The environmental and living conditions observed in Bosman et al. cohort and our studied groups would naturally lead to variations in their gut microbiomes. Nevertheless, similarities in the gut microbiome composition in the Bosman et al.’s group artificially exposed to UVB light and the Amazonian hunter-gatherer Yanomami were observed. Moreover, the UVB light exposure seems to modulate and explain some Yanomami gut microbiome features. In the Bosman et al.’s study, the gut microbiome of the cohort presented a higher alpha diversity after the exposition to UVB light, as well as an increase in the relative abundance of Firmicutes and Proteobacteria and a decrease in the relative abundance of Bacteroidetes. Regarding the Firmicutes phylum, the abundance of Lachnospiraceae, Ruminococcus and Clostridiaeae families was significantly enriched. Besides that, a Verrucomicrobia increase was observed in some individuals.[16]

Several of these taxonomic features were also observed in the Yanomami and other hunter-gatherers.
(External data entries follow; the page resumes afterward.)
(** The most workers of [n] GPUs each that the flavors of a shape have. *)
Definition most_workers (s : Shape) : Z :=
  zsum (map (fun f => budget f / int_field (per_worker s)) (flavors s)).
Definition purdue_shape (template : json) (values : list (string * string)) : res Refused Shape :=
  let '(cpus0, ram0) := worker_size template in
  mem ← requested_memory (setting MEMORY_METADATA values);
  env_ ← requested_env (setting ENV_METADATA values) template;
  cpus_ ← requested_size CPUS_METADATA (setting CPUS_METADATA values) cpus0 1 (WORKER_CPUS_MAX cfg);
  ram_ ← requested_size RAM_METADATA (setting RAM_METADATA values) ram0
           (WORKER_MEMORY_GB_MIN cfg) (WORKER_MEMORY_GB_MAX cfg);
  each ← requested_per_worker (setting PER_WORKER_METADATA values) mem;
  let shape := mkShape env_ "1" mem cpus_ ram_ each "1" "purdue" in
  '(n, l) ← requested_workers (setting WORKERS_METADATA values) (setting MOST_METADATA values)
              (Some (most_workers shape));
  Ok (mkShape env_ n mem cpus_ ram_ each l "purdue").
Definition caller_shape (worker : Z * Q * Q) (site_ : string) (template : json) (values : list (string * string))
    : res Refused Shape :=
  if String.eqb site_ "nrp" then nrp_shape worker values else purdue_shape template values.
End Config.

(** ** Numbers as text *)

Lemma plain_number_inv s : plain_number s = true ->
  str_forallb is_digit s = true /\ s <> ""%string /\ int_of_str s = Some (digits_value 0 s) /\
  10 ^ Z.of_nat (String.length s - 1) <= digits_value 0 s < 10 ^ Z.of_nat (String.length s).
Proof.
  unfold plain_number. intros [[Hf Hd]%andb_true_iff _]%andb_true_iff.
  destruct s as [|c s]; [done|]. split; [done|]. split; [done|]. split; [by apply int_of_digits|].
  split; [|by apply digits_value_bounds].
  cbn [str_forallb] in Hd. apply andb_true_iff in Hd as [Hc Hs].
  cbn [first_is] in Hf. apply andb_true_iff in Hf as [_ Hz]. apply negb_true_iff, Ascii.eqb_neq in Hz.
  pose proof (is_digit_code c Hc) as Hr. pose proof (digits_value_bounds s Hs) as [Hb _].
  cbn [digits_value String.length]. rewrite digits_value_acc, Nat.sub_succ, Nat.sub_0_r.
  assert (chr_code c <> 48).
  { intros E. apply Hz. rewrite <- (ascii_nat_embedding c). unfold chr_code in E.
    replace (nat_of_ascii c) with 48%nat by lia. done. }
  assert (0 < 10 ^ Z.of_nat (String.length s)) by (apply Z.pow_pos_nonneg; lia). nia.
Qed.

(** Two plain numbers of the same value are the same text: a shape compares them as text. *)
Lemma plain_number_inj s t : plain_number s = true -> plain_number t = true ->
  int_field s = int_field t -> s = t.
Proof.
  intros Hs Ht. destruct (plain_number_inv s Hs) as (Hds & Hns & Es & Bs).
  destruct (plain_number_inv t Ht) as (Hdt & Hnt & Et & Bt).
  unfold int_field. rewrite Es, Et. change (digits_value 0 s = digits_value 0 t -> s = t). intros E.
  apply digits_value_inj; try done. rewrite E in Bs.
  destruct (Nat.lt_trichotomy (String.length s) (String.length t)) as [H|[H|H]]; [|done|]; exfalso.
  - assert (10 ^ Z.of_nat (String.length s) <= 10 ^ Z.of_nat (String.length t - 1))
      by (apply Z.pow_le_mono_r; lia). lia.
  - assert (10 ^ Z.of_nat (String.length t) <= 10 ^ Z.of_nat (String.length s - 1))
      by (apply Z.pow_le_mono_r; lia). lia.
Qed.
Lemma whole_bounds v l m : whole v l m = true ->
  plain_number v = true /\ l <= int_field v /\ match m with Some m => int_field v <= m | None => True end.
Proof. unfold whole. intros [[? ?]%andb_true_iff ?]%andb_true_iff. breflect. destruct m; breflect; auto. Qed.

(** ** Where environments and data may be *)

(** [path] is [root] or below it, and no component of it leads elsewhere. *)
Definition inside (strictly : bool) (root path : string) : Prop :=
  (startswith (str_rstrip slash_end root ++ "/") path = true \/ strictly = false /\ path = root) /\
  exists slashes comps, path = (slashes ++ str_join "/" comps)%string /\
    (slashes = "/" \/ slashes = "//")%string /\ Forall plain_comp comps.

(** Environments and data stay on storage the user's pods mount.  A path that
    [mounted_env] or [data_paths] accepts is absolute and normal, so that no ".."
    leads out of it, and is a mounted root or below one; data is strictly below
    one, and a job's output is not made at the top of one. *)
Theorem paths_stay_mounted value template path :
  (mounted_env value template = Ok path ->
     exists root, root ∈ env_roots template /\ inside false root path) /\
  forall output name, data_path (env_roots template) output name value = Ok (Some path) ->
    (exists root, root ∈ env_roots template /\ inside true root path) /\
    (output = true -> forall root, root ∈ env_roots template ->
       dirname path <> str_rstrip slash_end root).
Proof.
  assert (Hn : forall strictly root, startswith "/" value = true -> path = normpath value ->
    under root path || (negb strictly && String.eqb path root) = true -> inside strictly root path).
  { intros strictly root Hs Hp Hu. split.
    - apply orb_true_iff in Hu as [Hu|[Hf Hu]%andb_true_iff]; [by left|right].
      split; [by destruct strictly | by apply String.eqb_eq].
    - destruct (normpath_rooted value Hs) as (comps & E & Hc & Hr). exists (root_slashes value), comps.
      by rewrite Hp, E. }
  split.
  - unfold mounted_env. destruct (negb _ || negb _) eqn:E; [done|]. intros [= <-].
    apply orb_false_iff in E as [Hs He]. apply negb_false_iff in Hs, He.
    apply existsb_exists in He as (root & Hin & Hu). exists root. split; [by apply list_elem_of_In|].
    apply Hn; [done|done|]. cbn. by rewrite orb_comm.
  - intros output name. unfold data_path. destruct (String.eqb value ""); [done|].
    destruct (negb _ || negb _) eqn:E; [done|]. destruct (output && _) eqn:Eo; [done|]. intros [= <-].
    apply orb_false_iff in E as [Hs He]. apply negb_false_iff in Hs, He.
    apply existsb_exists in He as (root & Hin & Hu). split.
    + exists root. split; [by apply list_elem_of_In|]. apply Hn; [done|done|]. by rewrite Hu.
    + intros -> root' Hin' Hd. cbn in Eo. apply bool_decide_eq_false in Eo. apply Eo.
      rewrite Hd. apply list_elem_of_fmap. by exists root'.
Qed.

(** ** What [caller] accepts *)

(** A configuration of flavors with GPUs, whose memory's text reads back as itself. *)
Definition flavor_ok (f : Flavor) : bool :=
  (0 <? budget f) && (0 <? per_worker_most f) && (0 <?q memory f)
  && Qeq_bool (float_field (fmt_g (memory f))) (memory f).
Definition cfg_ok (cfg : GwConfig) : Prop := forallb flavor_ok (FLAVORS cfg) = true.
The microbiome of these traditional groups has been characterized by higher biodiversity and higher Firmicutes to Bacteroidetes ratio contrasting with urban groups (Figure 1).[1,3-5,14] In Bosman et al.’s study, Firmicutes increased after UVB exposure with the enrichment of Lachnospiraceae, Ruminococcus and Clostridiaeae families.[16] These Firmicutes families were also abundant in the traditional groups, and abundance of other Firmicutes families/genera was also observed. In fact, genera from Firmicutes phylum are biomarkers of Amazonian traditional groups: Roseburia and Enterococcus (Yanomami/Brazil), Streptococcus and Anaerostipes (Yanomami/Venezuela), Eubacterium and Lachnoclostridium (Matses), Intestinomonas, Flavonicater and Magasphaera (Tunapuco).[14] Therefore, we concluded that Firmicutes taxa could be related to the lifestyle, diet, and environment among human groups. Another outstanding factor from Bosman et al.’s study is the fact that Proteobacteria was enriched after UVB light exposure.[16] A high abundance of Proteobacteria was a unique feature within the Yanomami gut microbiome when compared to other traditional groups and urban groups (Figure 1).[14] This aspect remained inexplicable and now it seems that the high exposure to UVB light by the Yanomami due to the environment and their particular lifestyle may be related to the enrichment of Proteobacteria. Additionally, the genus Akkermansia from Verrucomicrobia phylum is a Yanomami biomarker and this phylum also presented an increase in few individuals from Bosman et al. after artificial UVB exposure.[14,16] Altogether, the association of UVB light with specific microbiome taxonomic profiles observed in distinct populations leads us to consider that UVB light/sunlight is a tangible factor that should be considered as a modulator of the gut microbiome.

Figure 1.

Boxplot showing the relative abundance of the main phyla identified in each group studied: Bacteroidetes, Firmicutes and Proteobacteria. The Yanomami present high Proteobacteria and higher Firmicutes to Bacteroidetes ratio as Bosman et al’s group exposed to UVB light. This graph was generated based on the relative abundance of the main phyla identified by Kraken in the metagenomes of Yanomami and USA groups, as described in Conteville et al, 2019.[14]

Since the environment represents one of the main forces associated with the inter-person microbiome variability over the host genetics and other factors,[12] further studies on gut microbiome should consider the sunlight exposure and latitude in-depth, as the one originally addressed by Bosman et al. Therefore, a broad exploration of the relationship between human beings, the microbiome and the environment fills gaps in knowledge that can lead us to understand the relationship between the preservation of health and the development of diseases.